(Beginning of Data section)

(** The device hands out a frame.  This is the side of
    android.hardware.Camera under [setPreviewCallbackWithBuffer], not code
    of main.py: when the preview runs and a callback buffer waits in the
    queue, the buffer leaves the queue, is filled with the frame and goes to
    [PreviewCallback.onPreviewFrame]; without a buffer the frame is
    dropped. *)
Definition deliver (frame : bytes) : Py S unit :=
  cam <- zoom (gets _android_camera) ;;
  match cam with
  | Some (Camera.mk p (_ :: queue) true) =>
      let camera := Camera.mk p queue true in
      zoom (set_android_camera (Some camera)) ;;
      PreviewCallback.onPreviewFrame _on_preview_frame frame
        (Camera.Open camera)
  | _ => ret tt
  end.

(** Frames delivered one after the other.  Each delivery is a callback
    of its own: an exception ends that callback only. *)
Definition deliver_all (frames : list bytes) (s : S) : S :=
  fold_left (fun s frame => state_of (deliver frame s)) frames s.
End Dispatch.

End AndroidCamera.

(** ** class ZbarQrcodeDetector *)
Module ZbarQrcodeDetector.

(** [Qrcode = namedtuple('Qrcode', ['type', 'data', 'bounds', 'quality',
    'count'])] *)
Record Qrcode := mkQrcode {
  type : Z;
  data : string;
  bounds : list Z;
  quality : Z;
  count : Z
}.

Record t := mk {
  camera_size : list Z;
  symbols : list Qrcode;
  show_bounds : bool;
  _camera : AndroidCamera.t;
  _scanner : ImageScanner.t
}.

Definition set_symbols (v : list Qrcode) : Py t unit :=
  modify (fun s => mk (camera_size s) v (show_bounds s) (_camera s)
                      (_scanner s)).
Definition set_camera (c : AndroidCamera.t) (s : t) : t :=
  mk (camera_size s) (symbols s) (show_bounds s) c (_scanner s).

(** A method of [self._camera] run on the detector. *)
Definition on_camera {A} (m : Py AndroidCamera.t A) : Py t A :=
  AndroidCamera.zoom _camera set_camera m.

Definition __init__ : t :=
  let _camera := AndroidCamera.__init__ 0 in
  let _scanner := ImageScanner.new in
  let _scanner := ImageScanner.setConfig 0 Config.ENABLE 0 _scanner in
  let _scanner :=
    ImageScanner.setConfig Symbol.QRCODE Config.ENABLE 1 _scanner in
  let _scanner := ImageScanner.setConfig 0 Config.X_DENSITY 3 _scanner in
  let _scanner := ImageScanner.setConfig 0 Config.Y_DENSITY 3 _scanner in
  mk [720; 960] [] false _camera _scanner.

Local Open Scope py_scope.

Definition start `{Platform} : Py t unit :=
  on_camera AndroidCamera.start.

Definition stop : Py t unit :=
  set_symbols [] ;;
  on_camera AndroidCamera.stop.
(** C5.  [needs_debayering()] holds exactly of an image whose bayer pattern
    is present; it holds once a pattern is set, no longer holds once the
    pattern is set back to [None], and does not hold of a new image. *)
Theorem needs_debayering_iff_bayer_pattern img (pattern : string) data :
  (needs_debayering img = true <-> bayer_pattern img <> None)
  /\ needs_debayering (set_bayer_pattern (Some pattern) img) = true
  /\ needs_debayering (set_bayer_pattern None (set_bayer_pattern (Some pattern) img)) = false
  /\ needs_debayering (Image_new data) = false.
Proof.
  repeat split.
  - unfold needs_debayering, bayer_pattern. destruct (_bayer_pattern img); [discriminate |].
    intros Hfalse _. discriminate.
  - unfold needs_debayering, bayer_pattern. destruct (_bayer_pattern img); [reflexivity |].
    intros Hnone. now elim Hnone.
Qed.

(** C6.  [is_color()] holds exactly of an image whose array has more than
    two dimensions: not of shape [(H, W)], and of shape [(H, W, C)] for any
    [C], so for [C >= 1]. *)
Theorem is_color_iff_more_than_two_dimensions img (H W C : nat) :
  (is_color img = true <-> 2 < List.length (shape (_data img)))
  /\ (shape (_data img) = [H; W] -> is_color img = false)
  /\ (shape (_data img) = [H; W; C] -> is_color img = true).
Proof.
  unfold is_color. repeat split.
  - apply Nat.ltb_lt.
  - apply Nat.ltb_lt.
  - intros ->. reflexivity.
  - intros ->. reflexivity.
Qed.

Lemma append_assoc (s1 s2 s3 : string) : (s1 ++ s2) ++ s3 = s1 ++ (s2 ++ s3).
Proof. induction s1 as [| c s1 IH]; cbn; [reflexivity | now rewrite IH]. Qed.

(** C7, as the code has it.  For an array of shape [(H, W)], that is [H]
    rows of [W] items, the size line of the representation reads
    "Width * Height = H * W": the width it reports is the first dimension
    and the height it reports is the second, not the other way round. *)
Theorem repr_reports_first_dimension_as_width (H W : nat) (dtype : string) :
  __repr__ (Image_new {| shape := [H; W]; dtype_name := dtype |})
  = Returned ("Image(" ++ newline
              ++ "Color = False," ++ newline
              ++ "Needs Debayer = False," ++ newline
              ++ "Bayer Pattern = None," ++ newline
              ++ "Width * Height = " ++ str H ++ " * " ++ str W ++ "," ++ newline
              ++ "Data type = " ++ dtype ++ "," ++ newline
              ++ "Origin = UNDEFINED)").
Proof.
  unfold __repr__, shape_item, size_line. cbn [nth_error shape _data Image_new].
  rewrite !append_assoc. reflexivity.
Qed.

(End of Data section)

* Problem to work on: The answer is the records above restated word for word from their opening line through the line that holds "match cam with", both included, and nothing else.

* Exercise output:
(** The device hands out a frame.  This is the side of
    android.hardware.Camera under [setPreviewCallbackWithBuffer], not code
    of main.py: when the preview runs and a callback buffer waits in the
    queue, the buffer leaves the queue, is filled with the frame and goes to
    [PreviewCallback.onPreviewFrame]; without a buffer the frame is
    dropped. *)
Definition deliver (frame : bytes) : Py S unit :=
  cam <- zoom (gets _android_camera) ;;
  match cam with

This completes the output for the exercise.